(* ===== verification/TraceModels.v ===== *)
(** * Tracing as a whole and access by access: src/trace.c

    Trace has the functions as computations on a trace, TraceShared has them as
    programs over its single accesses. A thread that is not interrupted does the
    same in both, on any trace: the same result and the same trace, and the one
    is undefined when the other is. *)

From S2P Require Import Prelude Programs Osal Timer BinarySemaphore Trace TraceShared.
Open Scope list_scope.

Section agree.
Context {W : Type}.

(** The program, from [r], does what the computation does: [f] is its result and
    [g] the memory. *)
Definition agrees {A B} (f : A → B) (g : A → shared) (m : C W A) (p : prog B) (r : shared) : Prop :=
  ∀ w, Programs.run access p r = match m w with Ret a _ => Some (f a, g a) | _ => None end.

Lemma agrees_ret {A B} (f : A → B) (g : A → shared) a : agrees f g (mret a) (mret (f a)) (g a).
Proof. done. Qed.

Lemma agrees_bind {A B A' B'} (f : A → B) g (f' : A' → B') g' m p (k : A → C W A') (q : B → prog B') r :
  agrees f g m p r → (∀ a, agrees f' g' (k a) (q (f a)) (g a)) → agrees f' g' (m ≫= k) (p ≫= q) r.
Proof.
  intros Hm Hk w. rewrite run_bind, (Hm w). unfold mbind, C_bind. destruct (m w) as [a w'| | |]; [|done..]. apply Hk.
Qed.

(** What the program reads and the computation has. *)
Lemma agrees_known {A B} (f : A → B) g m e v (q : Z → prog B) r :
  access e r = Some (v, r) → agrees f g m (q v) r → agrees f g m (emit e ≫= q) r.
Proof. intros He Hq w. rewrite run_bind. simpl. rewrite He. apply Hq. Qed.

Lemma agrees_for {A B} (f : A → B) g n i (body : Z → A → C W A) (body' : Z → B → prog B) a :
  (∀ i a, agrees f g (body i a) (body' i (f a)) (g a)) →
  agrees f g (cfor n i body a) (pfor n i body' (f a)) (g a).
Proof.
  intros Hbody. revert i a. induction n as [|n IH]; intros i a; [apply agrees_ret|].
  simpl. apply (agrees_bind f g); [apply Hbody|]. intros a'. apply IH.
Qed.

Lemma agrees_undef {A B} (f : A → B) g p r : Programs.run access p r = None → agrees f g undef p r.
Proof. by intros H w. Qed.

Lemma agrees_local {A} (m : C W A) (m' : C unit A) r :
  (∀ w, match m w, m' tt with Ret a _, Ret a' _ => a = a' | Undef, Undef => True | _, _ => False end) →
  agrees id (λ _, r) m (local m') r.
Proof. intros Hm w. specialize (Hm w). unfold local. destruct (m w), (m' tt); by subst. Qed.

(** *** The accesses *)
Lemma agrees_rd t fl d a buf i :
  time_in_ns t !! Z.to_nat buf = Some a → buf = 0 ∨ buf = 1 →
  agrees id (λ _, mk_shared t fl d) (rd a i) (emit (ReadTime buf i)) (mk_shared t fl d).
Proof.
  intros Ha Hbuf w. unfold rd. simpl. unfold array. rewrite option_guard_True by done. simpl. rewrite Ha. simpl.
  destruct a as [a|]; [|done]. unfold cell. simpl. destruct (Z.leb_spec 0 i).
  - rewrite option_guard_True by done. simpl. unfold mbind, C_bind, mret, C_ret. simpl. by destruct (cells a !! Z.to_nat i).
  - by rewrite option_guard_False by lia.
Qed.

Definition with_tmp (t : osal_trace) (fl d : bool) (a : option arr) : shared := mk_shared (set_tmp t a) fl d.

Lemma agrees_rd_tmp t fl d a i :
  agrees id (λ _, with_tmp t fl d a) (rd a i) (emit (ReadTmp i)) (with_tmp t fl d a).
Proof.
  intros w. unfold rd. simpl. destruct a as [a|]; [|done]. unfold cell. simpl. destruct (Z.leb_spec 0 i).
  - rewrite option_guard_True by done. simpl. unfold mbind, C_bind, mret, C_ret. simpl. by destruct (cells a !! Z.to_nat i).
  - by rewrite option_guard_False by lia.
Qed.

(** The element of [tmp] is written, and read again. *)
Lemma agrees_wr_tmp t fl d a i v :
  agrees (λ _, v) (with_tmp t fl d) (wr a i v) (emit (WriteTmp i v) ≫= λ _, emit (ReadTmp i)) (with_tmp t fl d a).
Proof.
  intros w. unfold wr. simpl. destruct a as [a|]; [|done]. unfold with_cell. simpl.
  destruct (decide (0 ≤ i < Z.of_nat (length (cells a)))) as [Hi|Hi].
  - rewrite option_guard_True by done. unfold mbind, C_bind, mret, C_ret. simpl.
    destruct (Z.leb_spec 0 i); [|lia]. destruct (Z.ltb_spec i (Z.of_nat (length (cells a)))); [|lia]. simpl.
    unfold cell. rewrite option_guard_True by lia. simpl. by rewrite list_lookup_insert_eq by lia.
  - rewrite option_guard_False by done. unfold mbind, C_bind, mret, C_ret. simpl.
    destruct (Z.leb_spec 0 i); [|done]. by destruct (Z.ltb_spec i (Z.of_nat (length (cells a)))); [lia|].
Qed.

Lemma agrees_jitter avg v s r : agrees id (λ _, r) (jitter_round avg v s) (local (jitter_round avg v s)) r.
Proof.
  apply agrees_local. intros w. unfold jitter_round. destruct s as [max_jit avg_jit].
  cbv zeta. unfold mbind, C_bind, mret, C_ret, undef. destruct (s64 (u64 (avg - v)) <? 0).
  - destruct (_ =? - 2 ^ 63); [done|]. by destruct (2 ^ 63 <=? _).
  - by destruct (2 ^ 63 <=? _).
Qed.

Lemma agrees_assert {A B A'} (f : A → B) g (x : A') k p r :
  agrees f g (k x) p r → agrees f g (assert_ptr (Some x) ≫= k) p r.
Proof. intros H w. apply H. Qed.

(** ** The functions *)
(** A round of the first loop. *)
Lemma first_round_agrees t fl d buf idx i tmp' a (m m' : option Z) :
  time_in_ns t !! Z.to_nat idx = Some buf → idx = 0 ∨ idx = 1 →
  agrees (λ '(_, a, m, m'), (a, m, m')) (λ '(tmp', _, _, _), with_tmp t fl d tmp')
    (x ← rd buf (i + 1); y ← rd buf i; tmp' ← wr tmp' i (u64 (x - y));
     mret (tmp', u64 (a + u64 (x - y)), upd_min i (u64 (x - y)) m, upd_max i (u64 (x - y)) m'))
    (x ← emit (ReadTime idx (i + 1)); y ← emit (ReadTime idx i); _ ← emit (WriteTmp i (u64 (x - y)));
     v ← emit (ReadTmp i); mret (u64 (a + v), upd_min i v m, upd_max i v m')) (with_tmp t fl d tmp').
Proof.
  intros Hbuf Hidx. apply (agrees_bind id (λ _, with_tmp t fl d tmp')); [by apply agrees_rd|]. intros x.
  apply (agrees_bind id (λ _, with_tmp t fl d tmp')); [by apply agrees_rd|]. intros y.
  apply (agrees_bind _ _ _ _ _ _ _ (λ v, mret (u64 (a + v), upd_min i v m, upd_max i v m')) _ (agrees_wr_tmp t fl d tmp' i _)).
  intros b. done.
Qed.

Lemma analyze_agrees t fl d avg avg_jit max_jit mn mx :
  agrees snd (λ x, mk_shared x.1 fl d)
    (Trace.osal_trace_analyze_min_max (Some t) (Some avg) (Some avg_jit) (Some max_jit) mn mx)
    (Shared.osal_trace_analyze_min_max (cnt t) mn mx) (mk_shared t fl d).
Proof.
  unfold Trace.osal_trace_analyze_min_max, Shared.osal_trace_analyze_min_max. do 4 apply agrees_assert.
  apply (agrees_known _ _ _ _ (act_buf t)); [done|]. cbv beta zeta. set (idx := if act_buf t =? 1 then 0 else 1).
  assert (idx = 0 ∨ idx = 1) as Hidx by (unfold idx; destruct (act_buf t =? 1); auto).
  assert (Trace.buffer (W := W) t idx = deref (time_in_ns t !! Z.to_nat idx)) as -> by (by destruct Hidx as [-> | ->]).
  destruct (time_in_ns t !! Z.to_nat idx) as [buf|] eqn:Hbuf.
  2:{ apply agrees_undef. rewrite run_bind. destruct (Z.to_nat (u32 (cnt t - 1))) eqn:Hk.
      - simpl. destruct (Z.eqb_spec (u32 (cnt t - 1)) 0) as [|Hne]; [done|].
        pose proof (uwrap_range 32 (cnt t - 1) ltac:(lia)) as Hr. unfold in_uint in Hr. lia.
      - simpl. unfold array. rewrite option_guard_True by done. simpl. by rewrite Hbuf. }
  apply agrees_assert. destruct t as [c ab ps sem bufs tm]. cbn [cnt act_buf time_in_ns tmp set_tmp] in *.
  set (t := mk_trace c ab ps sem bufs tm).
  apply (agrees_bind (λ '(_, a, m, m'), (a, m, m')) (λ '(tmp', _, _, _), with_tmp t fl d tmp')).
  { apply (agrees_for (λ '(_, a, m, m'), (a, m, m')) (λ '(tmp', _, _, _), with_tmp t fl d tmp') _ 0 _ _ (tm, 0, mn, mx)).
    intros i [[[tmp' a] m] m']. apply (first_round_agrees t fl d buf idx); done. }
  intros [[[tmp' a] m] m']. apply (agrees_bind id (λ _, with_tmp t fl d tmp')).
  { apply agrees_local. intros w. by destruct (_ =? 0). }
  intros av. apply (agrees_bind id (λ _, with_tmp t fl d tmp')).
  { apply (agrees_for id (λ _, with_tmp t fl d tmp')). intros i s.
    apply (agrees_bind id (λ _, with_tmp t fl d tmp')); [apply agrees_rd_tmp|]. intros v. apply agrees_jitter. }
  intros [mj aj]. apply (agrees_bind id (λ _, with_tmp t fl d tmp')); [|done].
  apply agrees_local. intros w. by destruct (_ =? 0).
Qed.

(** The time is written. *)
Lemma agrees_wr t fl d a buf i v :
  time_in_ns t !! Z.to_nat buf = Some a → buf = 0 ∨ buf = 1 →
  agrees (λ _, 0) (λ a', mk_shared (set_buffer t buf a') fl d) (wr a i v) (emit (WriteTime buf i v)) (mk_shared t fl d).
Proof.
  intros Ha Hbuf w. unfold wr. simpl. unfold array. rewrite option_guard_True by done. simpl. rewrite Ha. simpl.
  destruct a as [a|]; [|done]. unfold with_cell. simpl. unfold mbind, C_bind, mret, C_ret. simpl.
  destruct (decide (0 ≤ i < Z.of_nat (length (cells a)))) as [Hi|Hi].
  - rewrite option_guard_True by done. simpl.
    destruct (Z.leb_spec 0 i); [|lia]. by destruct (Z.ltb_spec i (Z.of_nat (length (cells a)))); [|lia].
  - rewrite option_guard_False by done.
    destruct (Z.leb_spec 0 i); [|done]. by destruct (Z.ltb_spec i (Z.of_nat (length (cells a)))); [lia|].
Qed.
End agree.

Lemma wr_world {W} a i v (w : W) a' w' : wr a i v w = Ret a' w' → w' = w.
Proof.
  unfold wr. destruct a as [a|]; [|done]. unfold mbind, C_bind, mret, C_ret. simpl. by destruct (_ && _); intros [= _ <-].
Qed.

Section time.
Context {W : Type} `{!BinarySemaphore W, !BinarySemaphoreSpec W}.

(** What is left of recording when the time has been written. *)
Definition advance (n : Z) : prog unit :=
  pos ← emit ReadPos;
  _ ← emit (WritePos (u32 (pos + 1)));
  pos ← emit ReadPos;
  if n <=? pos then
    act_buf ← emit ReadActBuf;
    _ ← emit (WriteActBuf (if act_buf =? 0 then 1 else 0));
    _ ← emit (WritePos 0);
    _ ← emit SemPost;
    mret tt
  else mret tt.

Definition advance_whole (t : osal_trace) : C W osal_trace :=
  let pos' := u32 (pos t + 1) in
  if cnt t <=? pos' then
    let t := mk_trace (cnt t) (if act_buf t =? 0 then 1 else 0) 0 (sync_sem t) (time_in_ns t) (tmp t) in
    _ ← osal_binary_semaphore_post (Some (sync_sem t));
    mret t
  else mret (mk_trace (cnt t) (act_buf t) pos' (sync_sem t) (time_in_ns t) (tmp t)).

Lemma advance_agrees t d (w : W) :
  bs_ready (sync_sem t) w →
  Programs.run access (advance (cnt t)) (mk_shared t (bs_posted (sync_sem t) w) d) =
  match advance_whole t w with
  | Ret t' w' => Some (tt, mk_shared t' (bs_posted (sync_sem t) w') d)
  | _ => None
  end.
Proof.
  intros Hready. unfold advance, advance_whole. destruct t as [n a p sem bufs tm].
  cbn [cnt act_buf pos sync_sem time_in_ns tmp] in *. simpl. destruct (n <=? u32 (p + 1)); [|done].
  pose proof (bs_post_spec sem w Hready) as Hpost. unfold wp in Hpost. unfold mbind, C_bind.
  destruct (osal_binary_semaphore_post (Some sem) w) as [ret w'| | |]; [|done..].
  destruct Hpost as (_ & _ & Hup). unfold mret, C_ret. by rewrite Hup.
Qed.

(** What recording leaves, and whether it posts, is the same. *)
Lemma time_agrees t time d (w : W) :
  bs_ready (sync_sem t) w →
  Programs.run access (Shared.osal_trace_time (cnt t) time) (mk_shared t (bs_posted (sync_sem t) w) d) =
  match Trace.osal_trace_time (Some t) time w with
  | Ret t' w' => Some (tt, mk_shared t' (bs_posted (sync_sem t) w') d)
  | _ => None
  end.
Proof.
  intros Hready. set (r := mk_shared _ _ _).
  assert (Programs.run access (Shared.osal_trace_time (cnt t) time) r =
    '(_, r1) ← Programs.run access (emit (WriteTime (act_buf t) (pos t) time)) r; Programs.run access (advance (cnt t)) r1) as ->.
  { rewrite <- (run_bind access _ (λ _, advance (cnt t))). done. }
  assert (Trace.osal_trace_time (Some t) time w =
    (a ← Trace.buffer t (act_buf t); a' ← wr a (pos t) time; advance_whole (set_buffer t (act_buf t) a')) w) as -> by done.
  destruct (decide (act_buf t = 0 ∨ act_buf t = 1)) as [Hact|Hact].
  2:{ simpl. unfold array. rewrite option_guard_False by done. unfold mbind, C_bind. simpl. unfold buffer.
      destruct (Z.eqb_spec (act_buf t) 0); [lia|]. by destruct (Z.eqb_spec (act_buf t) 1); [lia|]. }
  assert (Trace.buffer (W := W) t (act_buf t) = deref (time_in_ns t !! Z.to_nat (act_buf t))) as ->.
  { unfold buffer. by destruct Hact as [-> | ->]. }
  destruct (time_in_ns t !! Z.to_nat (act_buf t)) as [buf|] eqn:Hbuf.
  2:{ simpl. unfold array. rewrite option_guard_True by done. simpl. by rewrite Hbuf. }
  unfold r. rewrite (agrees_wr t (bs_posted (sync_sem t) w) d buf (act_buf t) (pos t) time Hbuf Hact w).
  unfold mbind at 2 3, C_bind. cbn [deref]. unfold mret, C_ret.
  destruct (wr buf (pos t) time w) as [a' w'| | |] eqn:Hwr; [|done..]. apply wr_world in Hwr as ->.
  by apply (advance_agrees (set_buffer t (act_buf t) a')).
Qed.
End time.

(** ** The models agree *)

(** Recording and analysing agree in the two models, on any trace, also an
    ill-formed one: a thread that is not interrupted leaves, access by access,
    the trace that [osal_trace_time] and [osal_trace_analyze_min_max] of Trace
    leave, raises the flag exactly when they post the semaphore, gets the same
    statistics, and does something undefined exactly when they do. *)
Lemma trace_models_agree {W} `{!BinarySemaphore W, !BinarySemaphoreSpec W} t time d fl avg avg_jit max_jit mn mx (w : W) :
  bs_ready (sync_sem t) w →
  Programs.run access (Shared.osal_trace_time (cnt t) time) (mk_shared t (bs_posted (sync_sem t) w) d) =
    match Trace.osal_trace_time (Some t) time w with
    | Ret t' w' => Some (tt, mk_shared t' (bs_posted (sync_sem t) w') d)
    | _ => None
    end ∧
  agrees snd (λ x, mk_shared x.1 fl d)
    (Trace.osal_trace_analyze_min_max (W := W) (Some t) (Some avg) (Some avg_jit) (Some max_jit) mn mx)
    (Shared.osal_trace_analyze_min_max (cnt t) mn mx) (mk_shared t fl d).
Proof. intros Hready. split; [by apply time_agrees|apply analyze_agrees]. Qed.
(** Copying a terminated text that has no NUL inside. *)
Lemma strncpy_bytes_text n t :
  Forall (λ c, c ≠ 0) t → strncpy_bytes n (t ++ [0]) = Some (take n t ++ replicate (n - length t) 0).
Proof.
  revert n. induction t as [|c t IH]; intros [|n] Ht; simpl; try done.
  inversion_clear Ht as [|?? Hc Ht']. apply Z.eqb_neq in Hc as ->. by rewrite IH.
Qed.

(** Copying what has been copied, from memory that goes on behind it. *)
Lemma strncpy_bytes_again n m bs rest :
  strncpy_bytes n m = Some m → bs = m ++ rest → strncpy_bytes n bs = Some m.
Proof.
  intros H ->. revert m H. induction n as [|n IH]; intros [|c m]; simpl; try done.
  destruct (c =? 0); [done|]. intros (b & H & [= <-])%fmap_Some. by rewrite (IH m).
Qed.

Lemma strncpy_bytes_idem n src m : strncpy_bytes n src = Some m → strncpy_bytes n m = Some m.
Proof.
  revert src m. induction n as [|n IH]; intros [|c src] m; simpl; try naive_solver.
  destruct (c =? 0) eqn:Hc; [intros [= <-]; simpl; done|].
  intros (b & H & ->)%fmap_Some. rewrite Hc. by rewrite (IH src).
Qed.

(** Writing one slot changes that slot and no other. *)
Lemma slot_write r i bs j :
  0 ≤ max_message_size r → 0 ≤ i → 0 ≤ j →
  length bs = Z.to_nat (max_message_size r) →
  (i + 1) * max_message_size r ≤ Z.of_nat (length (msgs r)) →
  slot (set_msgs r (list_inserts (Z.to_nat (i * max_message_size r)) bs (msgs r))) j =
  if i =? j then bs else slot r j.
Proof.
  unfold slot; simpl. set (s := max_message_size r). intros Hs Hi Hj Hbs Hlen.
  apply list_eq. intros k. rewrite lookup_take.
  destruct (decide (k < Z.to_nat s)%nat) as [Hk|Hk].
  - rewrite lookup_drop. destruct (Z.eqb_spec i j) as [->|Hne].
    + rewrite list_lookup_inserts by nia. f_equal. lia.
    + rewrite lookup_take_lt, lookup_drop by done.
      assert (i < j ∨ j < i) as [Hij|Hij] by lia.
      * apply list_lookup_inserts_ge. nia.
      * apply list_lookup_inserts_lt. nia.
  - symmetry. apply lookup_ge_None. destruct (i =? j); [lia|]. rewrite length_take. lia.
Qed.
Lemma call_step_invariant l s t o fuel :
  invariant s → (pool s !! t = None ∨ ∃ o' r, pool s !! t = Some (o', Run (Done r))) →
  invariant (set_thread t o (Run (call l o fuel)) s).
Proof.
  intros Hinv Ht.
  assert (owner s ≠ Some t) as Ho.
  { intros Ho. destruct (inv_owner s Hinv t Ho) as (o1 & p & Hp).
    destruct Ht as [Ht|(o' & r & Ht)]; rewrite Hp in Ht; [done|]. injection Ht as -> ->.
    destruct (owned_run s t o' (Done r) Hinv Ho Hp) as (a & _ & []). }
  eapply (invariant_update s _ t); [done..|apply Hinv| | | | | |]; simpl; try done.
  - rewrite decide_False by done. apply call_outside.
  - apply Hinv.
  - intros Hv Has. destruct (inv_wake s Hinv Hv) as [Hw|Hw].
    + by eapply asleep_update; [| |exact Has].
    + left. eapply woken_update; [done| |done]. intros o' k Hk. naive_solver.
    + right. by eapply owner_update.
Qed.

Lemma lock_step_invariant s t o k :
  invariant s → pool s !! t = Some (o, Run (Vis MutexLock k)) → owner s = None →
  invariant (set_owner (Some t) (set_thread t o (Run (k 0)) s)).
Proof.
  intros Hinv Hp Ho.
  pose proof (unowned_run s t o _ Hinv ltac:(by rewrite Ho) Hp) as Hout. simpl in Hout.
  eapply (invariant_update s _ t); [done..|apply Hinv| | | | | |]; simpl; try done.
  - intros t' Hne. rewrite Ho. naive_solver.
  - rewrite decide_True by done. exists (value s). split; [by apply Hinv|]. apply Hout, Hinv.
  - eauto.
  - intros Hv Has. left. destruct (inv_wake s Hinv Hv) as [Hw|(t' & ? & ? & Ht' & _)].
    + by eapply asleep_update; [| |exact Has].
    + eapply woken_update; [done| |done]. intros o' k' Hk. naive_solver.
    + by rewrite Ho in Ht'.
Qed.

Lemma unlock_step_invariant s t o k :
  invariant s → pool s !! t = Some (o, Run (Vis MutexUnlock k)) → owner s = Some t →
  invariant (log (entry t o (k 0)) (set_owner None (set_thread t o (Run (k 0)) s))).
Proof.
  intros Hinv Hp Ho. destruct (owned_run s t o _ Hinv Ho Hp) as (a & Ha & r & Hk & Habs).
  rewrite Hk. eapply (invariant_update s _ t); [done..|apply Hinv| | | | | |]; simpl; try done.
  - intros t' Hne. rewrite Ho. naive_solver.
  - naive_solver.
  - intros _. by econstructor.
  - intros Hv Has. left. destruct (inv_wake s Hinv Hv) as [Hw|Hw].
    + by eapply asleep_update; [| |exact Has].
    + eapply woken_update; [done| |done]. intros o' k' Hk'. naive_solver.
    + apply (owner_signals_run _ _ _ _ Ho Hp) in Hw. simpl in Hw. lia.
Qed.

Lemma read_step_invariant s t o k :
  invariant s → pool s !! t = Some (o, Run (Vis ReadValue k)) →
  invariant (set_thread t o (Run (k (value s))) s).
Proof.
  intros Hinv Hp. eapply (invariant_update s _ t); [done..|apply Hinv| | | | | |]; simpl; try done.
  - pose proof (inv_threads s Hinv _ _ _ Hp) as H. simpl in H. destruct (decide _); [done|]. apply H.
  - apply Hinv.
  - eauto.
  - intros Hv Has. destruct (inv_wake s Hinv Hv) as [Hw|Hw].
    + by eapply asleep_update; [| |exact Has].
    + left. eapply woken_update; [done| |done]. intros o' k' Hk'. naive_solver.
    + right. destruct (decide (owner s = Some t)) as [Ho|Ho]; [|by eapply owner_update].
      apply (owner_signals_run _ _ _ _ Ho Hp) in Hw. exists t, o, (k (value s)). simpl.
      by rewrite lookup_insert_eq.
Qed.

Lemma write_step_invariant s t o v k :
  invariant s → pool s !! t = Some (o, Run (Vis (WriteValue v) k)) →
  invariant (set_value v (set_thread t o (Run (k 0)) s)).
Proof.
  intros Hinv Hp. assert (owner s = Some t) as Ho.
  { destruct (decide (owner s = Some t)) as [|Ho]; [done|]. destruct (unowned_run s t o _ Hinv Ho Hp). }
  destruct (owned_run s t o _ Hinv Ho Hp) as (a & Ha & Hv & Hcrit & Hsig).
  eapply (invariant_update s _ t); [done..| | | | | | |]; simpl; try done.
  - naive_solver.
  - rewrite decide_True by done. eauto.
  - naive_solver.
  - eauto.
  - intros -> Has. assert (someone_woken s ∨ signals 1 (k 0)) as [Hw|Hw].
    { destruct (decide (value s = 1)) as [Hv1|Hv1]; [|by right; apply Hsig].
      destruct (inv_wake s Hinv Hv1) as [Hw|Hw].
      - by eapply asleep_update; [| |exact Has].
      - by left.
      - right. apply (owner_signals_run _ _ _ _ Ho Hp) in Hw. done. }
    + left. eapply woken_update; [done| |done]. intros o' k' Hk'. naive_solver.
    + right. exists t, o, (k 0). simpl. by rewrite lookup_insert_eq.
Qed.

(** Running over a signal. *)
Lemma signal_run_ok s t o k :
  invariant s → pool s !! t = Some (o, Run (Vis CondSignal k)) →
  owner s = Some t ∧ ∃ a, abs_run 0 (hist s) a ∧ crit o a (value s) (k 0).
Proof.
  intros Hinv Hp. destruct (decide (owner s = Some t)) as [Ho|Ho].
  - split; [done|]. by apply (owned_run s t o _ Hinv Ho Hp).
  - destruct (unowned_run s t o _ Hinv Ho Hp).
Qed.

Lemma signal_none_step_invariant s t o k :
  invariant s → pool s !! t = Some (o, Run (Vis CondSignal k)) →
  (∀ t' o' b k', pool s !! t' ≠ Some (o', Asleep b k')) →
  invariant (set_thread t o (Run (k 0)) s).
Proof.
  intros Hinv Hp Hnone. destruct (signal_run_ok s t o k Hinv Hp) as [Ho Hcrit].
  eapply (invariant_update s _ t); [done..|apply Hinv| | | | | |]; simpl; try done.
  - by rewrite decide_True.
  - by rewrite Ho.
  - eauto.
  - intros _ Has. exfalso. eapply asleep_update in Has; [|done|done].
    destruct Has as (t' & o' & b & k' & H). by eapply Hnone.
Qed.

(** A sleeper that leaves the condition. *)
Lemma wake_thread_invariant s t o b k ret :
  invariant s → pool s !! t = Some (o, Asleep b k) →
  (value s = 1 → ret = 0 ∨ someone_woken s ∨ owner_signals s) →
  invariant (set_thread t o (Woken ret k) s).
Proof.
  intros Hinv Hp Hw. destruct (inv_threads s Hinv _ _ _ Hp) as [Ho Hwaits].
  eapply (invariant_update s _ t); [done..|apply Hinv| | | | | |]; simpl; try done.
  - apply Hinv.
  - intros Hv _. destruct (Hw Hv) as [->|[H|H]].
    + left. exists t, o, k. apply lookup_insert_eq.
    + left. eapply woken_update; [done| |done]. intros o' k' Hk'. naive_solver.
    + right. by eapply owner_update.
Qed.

● WORK INSTRUCTIONS:
Go to the line with "right; apply Hsig]." in the entries above and repeat every line from there through the line with "intros Hinv Hp. destruct", exactly and with no other text.

● EXERCISE SOLUTION:
    { destruct (decide (value s = 1)) as [Hv1|Hv1]; [|by right; apply Hsig].
      destruct (inv_wake s Hinv Hv1) as [Hw|Hw].
      - by eapply asleep_update; [| |exact Has].
      - by left.
      - right. apply (owner_signals_run _ _ _ _ Ho Hp) in Hw. done. }
    + left. eapply woken_update; [done| |done]. intros o' k' Hk'. naive_solver.
    + right. exists t, o, (k 0). simpl. by rewrite lookup_insert_eq.
Qed.

(** Running over a signal. *)
Lemma signal_run_ok s t o k :
  invariant s → pool s !! t = Some (o, Run (Vis CondSignal k)) →
  owner s = Some t ∧ ∃ a, abs_run 0 (hist s) a ∧ crit o a (value s) (k 0).
Proof.
  intros Hinv Hp. destruct (decide (owner s = Some t)) as [Ho|Ho].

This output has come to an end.